◆ Assignment
The answer must consist of every line in the records below that contains the string "sockaddr".

◆ Records for this task

[Start of Attachment]

#[export] Instance http_shm_ok : ShmModuleOk http_shm.
Proof.
  split.
  - by apply nul_free_s2b_b.
  - cbn. lia.
  - intros o p s H. apply find_first_spec in H as [Hin H]. split; [by eapply elem_of_take_sub|done].
  - intros ok psh opsh d h. cbn. unfold ngx_http_upstream_check_init_shm_peer.
    exists (sh_upstream_name (init_counters psh opsh d)). by destruct ok, opsh, psh.
Qed.

Section Loads.
Context {M : ShmModule} {MO : ShmModuleOk M}.

Lemma shm_name_eq g : in_u64 g -> get_shm_name true g = sm_prefix ++ [ch "#"] ++ num_text g 0.
Proof.
  intros Hg. unfold get_shm_name. pose proof prefix_short as Hp.
  unfold ngx_snprintf, ngx_vslprintf. change (length (s2b "%s#%ui")) with 6%nat.
  change (vslprintf_loop 6 SHM_NAME_LEN (s2b "%s#%ui") [ACstr sm_prefix; AInt g]) with
    (app (take 256 sm_prefix)
      <$> vslprintf_loop 5 (256 - length (take 256 sm_prefix)) (ch "#" :: s2b "%ui") [AInt g]).
  rewrite take_ge by lia. rewrite vsl_lit by (done || lia).
  assert (vslprintf_loop 4 (256 - length sm_prefix - 1) (s2b "%ui") [AInt g] = Some (num_text g 0)) as ->; [|done].
  pose proof (length_num_text_dec g). rewrite <- (u64_small g Hg) at 2.
  destruct (256 - length sm_prefix - 1)%nat as [|r] eqn:Er; [lia|].
  change (vslprintf_loop 4 (S r) (s2b "%ui") [AInt g]) with
    (app (ngx_sprintf_num (S r) (u64 g) 32 0 0)
      <$> vslprintf_loop 3 (S r - length (ngx_sprintf_num (S r) (u64 g) 32 0 0)) [] []).
  rewrite vsl_end. cbn [fmap option_fmap option_map]. rewrite app_nil_r.
  rewrite sprintf_num_room; [done|]. rewrite u64_small by done. lia.
Qed.

Lemma shm_name_nul_free g : in_u64 g -> nul_free (get_shm_name true g).
Proof.
  intros Hg. rewrite shm_name_eq by done. apply Forall_app; split; [apply prefix_nul_free|].
  constructor; [split; reflexivity|]. destruct (num_text_dec g Hg) as (ds & -> & _ & Hd & _).
  eapply Forall_impl; [exact Hd|]. intros c Hc. unfold is_digit in Hc.
  change (ch "0") with 48 in Hc. change (ch "9") with 57 in Hc. lia.
Qed.

(** Zones of different generations have different names. *)
Lemma shm_name_inj g g' :
  in_u64 g -> in_u64 g' -> same_name (get_shm_name true g) (get_shm_name true g') = bool_decide (g = g').
Proof.
  intros Hg Hg'. rewrite same_name_eq by (by apply shm_name_nul_free).
  apply bool_decide_ext. split; [|by intros ->]. rewrite !shm_name_eq by done.
  intros E. apply app_inv_head in E. injection E as E.
  destruct (num_text_dec g Hg) as (ds & E1 & _ & _ & <-). destruct (num_text_dec g' Hg') as (ds' & E2 & _ & _ & <-).
  congruence.
Qed.

(** ** What a load leaves in shared memory *)

(** The state of a peer in the new shared memory: it has no owner, the
    address of the peer, and the counters of the old shared peer the module
    finds for it or, without one, zero counters and [default_down]. *)
Definition inherited (opeers : option ngx_upstream_check_peers_shm_t) (p : ngx_upstream_check_peer_t)
    (s : ngx_upstream_check_peer_shm_t) : Prop :=
  owner s = NGX_INVALID_PID /\ sh_socklen s = socklen (peer_addr p)
  /\ sh_sockaddr s = take (Z.to_nat (socklen (peer_addr p))) (sockaddr (peer_addr p))
  /\ match o ← opeers; sm_find o p with
     | Some o => access_time s = access_time o /\ access_count s = access_count o
                 /\ fall_count s = fall_count o /\ rise_count s = rise_count o
                 /\ busyness s = busyness o /\ down s = down o
     | None => access_time s = 0 /\ access_count s = 0 /\ fall_count s = 0 /\ rise_count s = 0
               /\ busyness s = 0 /\ down s = default_down (conf p)
     end.

Lemma init_peer_shm_spec opeers p : exists s, init_peer_shm [] opeers p = (Some s, []) /\ inherited opeers p s.
Proof.
  unfold init_peer_shm. cbn [alloc negb]. cbv zeta. unfold inherited.
  destruct (o ← opeers; sm_find o p) as [o|].
  - destruct (init_peer_eq true (peer_shm_zero <| owner := NGX_INVALID_PID |>
      <| sh_socklen := socklen (peer_addr p) |>
      <| sh_sockaddr := take (Z.to_nat (socklen (peer_addr p))) (sockaddr (peer_addr p)) |>) (Some o) 0
      (upstream_name p)) as (h' & E). rewrite E. eexists. split; [reflexivity|]. cbn. by split_and!.
  - destruct (init_peer_eq true (peer_shm_zero <| owner := NGX_INVALID_PID |>
      <| sh_socklen := socklen (peer_addr p) |>
      <| sh_sockaddr := take (Z.to_nat (socklen (peer_addr p))) (sockaddr (peer_addr p)) |>) None
      (default_down (conf p)) (upstream_name p)) as (h' & E). rewrite E.
    eexists. split; [reflexivity|]. cbn. by split_and!.
Qed.

Lemma init_peers_shm_spec opeers l : exists l', init_peers_shm [] opeers l = Some l' /\ Forall2 (inherited opeers) l l'.
Proof.
  induction l as [|p l (l' & E & H)]; cbn [init_peers_shm]; [by exists []|].
  destruct (init_peer_shm_spec opeers p) as (s & -> & Hs). cbn [mbind option_bind]. rewrite (bind_some _ _ _ E).
  exists (s :: l'). split; [done|by constructor].
Qed.

(** Where the old shared peers of a load of generation [g] come from. *)
Definition old_peers (zones : list ngx_shm_zone_t) (g : Z) : option ngx_upstream_check_peers_shm_t :=
  if 1 <? g then
    match ngx_shared_memory_find zones (get_shm_name true (u64 (g - 1))) sm_tag with
    | Some z => match zn_data z with DPeers o => Some o | _ => None end
    | None => None
    end
  else None.

(** No zone is left with a pool as its data. *)
Definition zones_ok (zones : list ngx_shm_zone_t) : Prop := Forall (fun z => zn_data z <> DPool) zones.

Lemma memory_find_in zones n tag z : ngx_shared_memory_find zones n tag = Some z -> z ∈ zones.
Proof.
  induction zones as [|z' zones IH]; cbn; [done|]. destruct (negb _); [by right; apply IH|].
  destruct (negb _); [by right; apply IH|]. intros [= <-]. left.
Qed.

Lemma init_shm_zone_fresh g zones ps zone :
  zones_ok zones ->
  exists l, Forall2 (inherited (old_peers zones g)) (peers ps) l
    /\ let sh := mk_peers_shm g (checksum ps) (Z.of_nat (length (peers ps))) l in
       init_shm_zone [] g zones (Some ps) DNull zone
       = Some (NGX_OK, Some (ps <| peers_shm := Some sh |>), zone <| zn_data := DPeers sh |>).
Proof.
  intros Hz. destruct (init_peers_shm_spec (old_peers zones g) (peers ps)) as (l & E & H).
  exists l. split; [done|]. unfold init_shm_zone. cbn [alloc negb]. unfold old_peers in E.
  destruct (1 <? g); [|by rewrite E].
  destruct (ngx_shared_memory_find zones (get_shm_name true (u64 (g - 1))) sm_tag) as [z|] eqn:Ez; [|by rewrite E].
  apply memory_find_in in Ez. unfold zones_ok in Hz. rewrite Forall_forall in Hz. specialize (Hz z Ez).
  by destruct (zn_data z); [rewrite E| |rewrite E].
Qed.

(** The running cycle after [g] loads: its zone is of generation at most [g]. *)
Definition running (g : Z) (zones : list ngx_shm_zone_t) : Prop :=
  zones_ok zones /\ Forall (fun z => exists g', 0 < g' <= g /\ zn_name z = get_shm_name true g') zones.

Lemma old_data_fresh g zones zone :
  running g zones -> 0 <= g < 2 ^ 64 - 1 -> zn_name zone = get_shm_name true (g + 1) -> old_data zones zone = None.
Proof.
  intros [_ H] Hg Hn. induction H as [|z zones (g' & Hg' & Ez) _ IH]; cbn [old_data]; [done|].
  rewrite Hn, Ez, shm_name_inj by (unfold in_u64; lia).
  rewrite bool_decide_eq_false_2 by lia. cbn [negb]. apply IH.
Qed.

Lemma load_spec rest_ok ucmcf m :
  running (m_generation m) (m_zones m) -> 0 <= m_generation m < 2 ^ 64 - 1 ->
  let g := m_generation m + 1 in
  exists ps l zone,
    Forall2 (inherited (old_peers (m_zones m) g)) (peers (main_peers ucmcf)) l
    /\ let sh := mk_peers_shm g (checksum (main_peers ucmcf)) (Z.of_nat (length (peers (main_peers ucmcf)))) l in
       peers ps = peers (main_peers ucmcf) /\ peers_shm ps = Some sh
       /\ zn_name zone = get_shm_name true g /\ zn_tag zone = sm_tag /\ zn_data zone = DPeers sh
       /\ load true [] rest_ok ucmcf m
          = Some (rest_ok, mk_master g (Some ps) rest_ok (if rest_ok then [zone] else m_zones m)).
Proof.
  intros Hr Hg g. unfold load, init_shm. rewrite (u64_small (m_generation m + 1)) by (unfold in_u64; lia).
  fold g. cbn [ngx_shared_memory_add mbind option_bind]. cbv zeta. cbn [alter list_alter lookup list_lookup].
  set (size := if 1048576 <? check_shm_size ucmcf then check_shm_size ucmcf else 1048576).
  set (ps0 := (main_peers ucmcf) <| check_shm_name := get_shm_name true g |>).
  set (zone0 := (mk_zone (get_shm_name true g) sm_tag size DNull) <| zn_data := DPool |>).
  destruct (init_shm_zone_fresh g (m_zones m) ps0 zone0 (proj1 Hr)) as (l & Hl & E). cbn zeta in E.
  assert (Ez : init_zone true [] g (m_zones m) (Some ps0) zone0
               = init_shm_zone [] g (m_zones m) (Some ps0) DNull zone0).
  { unfold init_zone. by rewrite (old_data_fresh (m_generation m)). }
  rewrite E in Ez. rewrite (bind_some (Some zone0) _ zone0 eq_refl), (bind_some _ _ _ Ez). cbn beta iota.
  rewrite bool_decide_eq_true_2 by done. cbn [andb].
  exists (ps0 <| peers_shm := Some (mk_peers_shm g (checksum ps0) (Z.of_nat (length (peers ps0))) l) |>), l,
    (zone0 <| zn_data := DPeers (mk_peers_shm g (checksum ps0) (Z.of_nat (length (peers ps0))) l) |>).
  split; [done|]. cbn zeta. split_and!; try done. by destruct rest_ok.
Qed.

[End of Attachment]

◆ Written answer
  /\ sh_sockaddr s = take (Z.to_nat (socklen (peer_addr p))) (sockaddr (peer_addr p))
      <| sh_sockaddr := take (Z.to_nat (socklen (peer_addr p))) (sockaddr (peer_addr p)) |>) (Some o) 0
      <| sh_sockaddr := take (Z.to_nat (socklen (peer_addr p))) (sockaddr (peer_addr p)) |>) None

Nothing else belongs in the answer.